::: Dataset content
(** Taking entries out of a queue. *)
Lemma boxes_shrink B I p pd qs i l l' :
  boxes_ok B I -> B p = Some (pd, qs) -> qs !! i = Some l -> (exists k, l = k ++ l') ->
  boxes_ok (upd_box B p (del_if_empty pd i l', <[i := l']> qs)) I.
Proof.
  intros H Hp Hl [k ->]. pose proof (bs_ok _ _ H _ _ Hp) as Hb. pose proof (box_signo _ _ _ _ Hb Hl) as Hg.
  apply (boxes_ok_upd _ I _ _ (pd, qs) _ (fun _ => False)); [done..| | | | |done].
  - apply (box_ok_insert I _ pd _ _ (k ++ l')); [done..| | | | |done|].
    + unfold del_if_empty. rewrite sigsetdel_eq by done. simpl.
      case_match; [apply is_set_land|]; apply (bx_set _ _ Hb).
    + intros j Hj Hj32. unfold del_if_empty. rewrite sigsetdel_eq by done. simpl. case_match; [|done].
      rewrite del_bit by (done || lia). rewrite bool_decide_eq_false_2 by lia. apply andb_true_r.
    + unfold del_if_empty. rewrite sigsetdel_eq by done. simpl. destruct l' as [|y l']; simpl.
      * pose proof Hg as [? ?]. rewrite del_bit by (done || lia). rewrite bool_decide_eq_true_2 by lia. apply andb_false_r.
      * pose proof (bx_bit _ _ Hb _ _ Hl) as Hbit. cbn [fst] in Hbit. rewrite Hbit. by rewrite !bool_decide_eq_true_2 by (done || by destruct k).
    + pose proof (bx_nodup _ _ Hb _ _ Hl) as Hnd. apply NoDup_app in Hnd. tauto.
    + intros a Ha. apply (bx_info _ _ Hb _ _ _ Hl). apply elem_of_app. by right.
  - apply (bs_null _ _ H).
  - intros a j m Hm Ha. left. cbn [snd] in Hm. destruct (decide (j = i)) as [->|].
    + rewrite list_lookup_insert_eq in Hm by (by apply lookup_lt_Some in Hl). simplify_eq.
      exists (pd, qs), i, (k ++ m). split; [done|]. split; [done|]. apply elem_of_app. by right.
    + rewrite list_lookup_insert_ne in Hm by done. by exists (pd, qs), j, m.
  - by intros.
Qed.

(** What was taken out is queued nowhere. *)
Lemma shrink_unqueued B I p pd qs i k l' pd' a :
  boxes_ok B I -> B p = Some (pd, qs) -> qs !! i = Some (k ++ l') -> a ∈ k ->
  forall q, ~ queued_at (upd_box B p (pd', <[i := l']> qs)) a q.
Proof.
  intros H Hp Hl Ha q. pose proof (bs_ok _ _ H _ _ Hp) as Hb.
  assert (queued_at B a p) as Hq by (exists (pd, qs), i, (k ++ l'); split_and!; [done..|]; apply elem_of_app; by left).
  intros [[-> (j & m & Hm & Ham)]|[Hne Hq']]%queued_upd; [|by apply Hne, (bs_uniq _ _ H a)].
  cbn [snd] in Hm. destruct (decide (j = i)) as [->|Hj].
  - rewrite list_lookup_insert_eq in Hm by (by apply lookup_lt_Some in Hl). simplify_eq.
    pose proof (bx_nodup _ _ Hb _ _ Hl) as Hnd. apply NoDup_app in Hnd as (_ & Hd & _). by apply (Hd a).
  - rewrite list_lookup_insert_ne in Hm by done.
    destruct (bx_info _ _ Hb _ _ a Hm Ham) as (x & Hx & Hsx).
    destruct (bx_info _ _ Hb _ _ a Hl) as (x' & Hx' & Hsx'); [apply elem_of_app; by left|].
    simplify_eq. lia.
Qed.

(** Freeing what is queued nowhere. *)
Lemma boxes_free B I a : boxes_ok B I -> (forall q, ~ queued_at B a q) -> boxes_ok B (delete a I).
Proof.
  intros H Ha. split; [|apply (bs_uniq _ _ H)|].
  - intros p b Hb. destruct (bs_ok _ _ H _ _ Hb) as [L S Bt If Nd]. split; [done..| |done].
    intros i l a' Hl Ha'. rewrite lookup_delete_ne; [eauto|]. intros ->. apply (Ha p). by exists b, i, l.
  - rewrite lookup_delete_None. right. apply (bs_null _ _ H).
Qed.
Lemma boxes_free_all B I l : boxes_ok B I -> (forall a q, a ∈ l -> ~ queued_at B a q) -> boxes_ok B (foldr delete I l).
Proof.
  induction l as [|a l IH]; intros H Hl; [done|]. simpl. apply boxes_free; [apply IH; [done|]|].
  - intros a' q Ha'. apply Hl. by right.
  - intros q. apply Hl. by left.
Qed.

(** ** Boxes of the world *)
Definition box_of (w : sigworld) : boxes := fun p =>
  match p with
  | QThread t => x ← sw_thr w !! t; Some (t_sigpending x, t_sigqueue x)
  | QProcess => Some (sig_pending (sw_desc w), sig_queue (sw_desc w))
  end.
Definition set_box (p : qplace) (b : box) (w : sigworld) : sigworld :=
  match p with
  | QThread t =>
      match sw_thr w !! t with
      | Some x => set_th t (th_set_pending b.1 (th_set_queue b.2 x)) w
      | None => w
      end
  | QProcess => set_desc (d_set_pending b.1 (d_set_queue b.2 (sw_desc w))) w
  end.

Lemma set_th_twice t x y w : set_th t x (set_th t y w) = set_th t x w.
Proof. unfold set_th. simpl. by rewrite insert_insert_eq. Qed.
Lemma set_th_id t x w : sw_thr w !! t = Some x -> set_th t x w = w.
Proof. intros. destruct w. unfold set_th. simpl in *. by rewrite insert_id. Qed.
Lemma th_box_id x : th_set_pending (t_sigpending x) (th_set_queue (t_sigqueue x) x) = x.
Proof. by destruct x. Qed.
::::::
Exercise:
Working from the material above, restate word for word the lines between the line with "(** ** Boxes of the world *)" and the line with "Lemma set_th_twice t", both included, and only those.

Answer for this exercise:
(** ** Boxes of the world *)
Definition box_of (w : sigworld) : boxes := fun p =>
  match p with
  | QThread t => x ← sw_thr w !! t; Some (t_sigpending x, t_sigqueue x)
  | QProcess => Some (sig_pending (sw_desc w), sig_queue (sw_desc w))
  end.
Definition set_box (p : qplace) (b : box) (w : sigworld) : sigworld :=
  match p with
  | QThread t =>
      match sw_thr w !! t with
      | Some x => set_th t (th_set_pending b.1 (th_set_queue b.2 x)) w
      | None => w
      end
  | QProcess => set_desc (d_set_pending b.1 (d_set_queue b.2 (sw_desc w))) w
  end.

Lemma set_th_twice t x y w : set_th t x (set_th t y w) = set_th t x w.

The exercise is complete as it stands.